Jim Archer’s feature debut is an odd-couple comedy with a firm focus on the odd, which takes a dark turn when Charles is robbed by the village bully. Unfortunately, there’s a distinct sag in the middle, when it starts to look like an undergraduate sketch stretched beyond its natural life. Nonetheless, at its best it plays with plenty of charm and wit, and at a reasonable 90 minutes it never quite overstays its welcome.
After a limited theatrical release, The Sea Beast (PG, 115 mins, ****) is now coming to Netflix and that’s great too. As was written on the board games of my youth, it’s fun for kids of all ages, from eight to 88.

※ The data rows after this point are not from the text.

Lemma Reached_app l1 l2 x :
  Reached registry n (l1 ++ l2) x <-> Reached registry n l1 x \/ Reached registry n l2 x.
Proof.
  split.
  - induction 1 as [x H|p pn x _ IH Hp Hcont Hx].
    + apply elem_of_app in H as [H|H]; [left|right]; now apply Reached_here.
    + destruct IH as [IH|IH]; [left|right]; eapply Reached_child; eauto.
  - intros [H|H]; induction H as [x H|p pn x _ IH Hp Hcont Hx].
    + apply Reached_here, elem_of_app. now left.
    + eapply Reached_child; eauto.
    + apply Reached_here, elem_of_app. now right.
    + eapply Reached_child; eauto.
Qed.

Lemma Reached_single id node x :
  byId n !! id = Some node ->
  Reached registry n [id] x <->
  x = id \/ (isContainer registry node = true /\ Reached registry n (childIds node) x).
Proof.
  intros Hn. split.
  - induction 1 as [x H|p pn x _ IH Hp Hcont Hx].
    + apply list_elem_of_singleton in H. now left.
    + right. destruct IH as [->|[Hcn IH]].
      * rewrite Hn in Hp. injection Hp as <-. split; [assumption|].
        now apply Reached_here.
      * split; [assumption|]. eapply Reached_child; eauto.
  - intros [->|[Hcn H]]; [apply Reached_here, list_elem_of_here|].
    induction H as [x H|p pn x _ IH Hp Hcont Hx].
    + apply (Reached_child _ _ _ id node); try assumption.
      apply Reached_here, list_elem_of_here.
    + eapply Reached_child; eauto.
Qed.

Lemma Reached_subtree p ids x :
  siblingsUnder n p ids -> Reached registry n ids x ->
  exists a, a ∈ ids /\ inSubtree n a x.
Proof.
  intros _. induction 1 as [x H|q qn x _ IH Hq Hcont Hx].
  - exists x. split; [assumption|now left].
  - destruct IH as (a & Ha & Hsub). exists a. split; [assumption|]. right.
    destruct Hsub as [->|Hsub].
    + eapply Descendant_child; eauto.
    + eapply Descendant_child_of; eauto.
Qed.

(** The items of a walk: one for each field the walk comes to that has an
    item, and none twice. *)
Lemma hydrateWalk_spec fuel :
  forall p ids items,
    siblingsUnder n p ids -> hydrateWalk fuel registry n r ids = Some items ->
    NoDup (map item_id items) /\
    forall it, it ∈ items <->
               exists x, Reached registry n ids x /\ itemOf registry n r x = Some it.
Proof.
  induction fuel as [|fuel IHf]; [discriminate|].
  intros p ids. induction ids as [|id ids IH]; intros items Hs Hw.
  - rewrite hydrateWalk_nil in Hw. injection Hw as <-. split; [apply NoDup_nil_2|].
    intros it. split.
    + intros H. apply elem_of_nil in H. contradiction.
    + intros (x & H & _). now apply Reached_nil in H.
  - rewrite hydrateWalk_cons in Hw.
    destruct (walkOne fuel registry n r id) as [a|] eqn:Ha; [|discriminate].
    destruct (hydrateWalk (S fuel) registry n r ids) as [b|] eqn:Hb; [|discriminate].
    injection Hw as <-. destruct Hs as [Hnd Hkeys].
    apply NoDup_cons in Hnd as [Hnotin Hnd].
    assert (Hs' : siblingsUnder n p ids).
    { split; [assumption|]. intros x Hx. apply Hkeys. now right. }
    destruct (IH b Hs' eq_refl) as [IH1 IH2].
    destruct (Hkeys id (list_elem_of_here _ _)) as (node & Hn & Hp).
    assert (Hs1 : siblingsUnder n p [id]).
    { split; [apply NoDup_singleton|]. intros x Hx.
      apply list_elem_of_singleton in Hx as ->. eauto. }
    assert (Hone : NoDup (map item_id a) /\
              forall it, it ∈ a <->
                exists x, Reached registry n [id] x /\ itemOf registry n r x = Some it).
    { unfold walkOne in Ha. rewrite Hn in Ha.
      destruct (isContainer registry node) eqn:Hcont.
      - destruct (IHf (Some id) (childIds node) a (children_siblings n Hc id node Hn) Ha)
          as [H1 H2].
        split; [assumption|]. intros it. rewrite H2. split.
        + intros (x & Hx & Hit). exists x. split; [|assumption].
          apply (Reached_single id node x Hn). auto.
        + intros (x & Hx & Hit). exists x. split; [|assumption].
          apply (Reached_single id node x Hn) in Hx as [->|[_ Hx]]; [|assumption].
          rewrite (itemOf_container id node Hn Hcont) in Hit. discriminate.
      - injection Ha as <-.
        assert (Hiff : forall x, Reached registry n [id] x <-> x = id).
        { intros x. rewrite (Reached_single id node x Hn), Hcont.
          split; [intros [H|[H _]]; [assumption|discriminate]|auto]. }
        split.
        + destruct (itemOf registry n r id); [apply NoDup_singleton|apply NoDup_nil_2].
        + intros it. split.
          * intros H. exists id. split; [now apply Hiff|].
            destruct (itemOf registry n r id) as [it'|]; cbn [option_list] in H.
            -- apply list_elem_of_singleton in H. now subst.
            -- apply elem_of_nil in H. contradiction.
          * intros (x & Hx & Hit). apply Hiff in Hx. subst x. rewrite Hit.
            apply list_elem_of_here. }
    destruct Hone as [H1 H2]. split.
    + rewrite map_app. apply NoDup_app. split; [assumption|]. split; [|assumption].
      intros x Hx1 Hx2.
      apply list_elem_of_fmap in Hx1 as (it1 & -> & Hit1).
      apply list_elem_of_fmap in Hx2 as (it2 & Heq & Hit2).
      apply H2 in Hit1 as (x1 & Hr1 & Hi1). apply IH2 in Hit2 as (x2 & Hr2 & Hi2).
      apply itemOf_id in Hi1, Hi2. rewrite Hi1 in Heq. rewrite Hi2 in Heq. subst x2.
      destruct (Reached_subtree p [id] x1 Hs1 Hr1) as (a1 & Ha1 & Hsub1).
      apply list_elem_of_singleton in Ha1 as ->.
      destruct (Reached_subtree p ids x1 Hs' Hr2) as (a2 & Ha2 & Hsub2).
      destruct (Hkeys a2) as (an & Han & Hpa); [now right|].
      apply (subtrees_disjoint n Hc id a2 node an x1); try assumption; [|congruence].
      intros ->. contradiction.
    + intros it. rewrite elem_of_app, H2, IH2. split.
      * intros [(x & Hx & Hit)|(x & Hx & Hit)]; exists x; (split; [|assumption]);
          apply (Reached_app [id] ids); auto.
      * intros (x & Hx & Hit). apply (Reached_app [id] ids) in Hx as [Hx|Hx]; eauto.
Qed.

Superbly animated, it’s set I guess in the 18th century, a time of galleons and cannons, though the maritime threat comes not from pirates or enemy fleets but from ferocious sea monsters, such as the mighty ‘Red Bluster’.
New Zealand actor Karl Urban gives voice to Jacob, a handsome swordsman who was found shipwrecked as a child and taken in by the brave Captain Crow (Jared Harris), skipper of the Inevitable.
Jacob’s background explains his bond with a young stowaway, Maisie (Zaris-Angel Hator), as together they attempt to capture “Red”, intending to present him as booty to the King (voiced, unequivocally , by Jim Carter of Downton Abbey).
Adventure: Jacob and Maisie
Kathy Burke and another Downton alum, Dan Stevens, are also credited in the voice cast.
Another movie available to watch at home, but probably not in front of the kids, is How To Please A Woman (No Cert, 107 mins, ***). This flawed but likeable comedy stars Sally Phillips, perhaps better known as “Shazza” in the Bridget Jones films, as an uptight and arrogant Australian wife who, unbeknownst to her arrogant husband, creates an all-male cleaning business, sending men to clean women’s homes, but also offering, uh, a few optional extras.
It’s not what you might call obscene, though. Vaguely reminiscent of Britcoms such as The Full Monty and Calendar Girls, it’s written and performed with a certain panache, and Phillips does a very plausible Aussie.
The Beast from the Sea is on Netflix. How to Please a Woman is on Sky Cinema.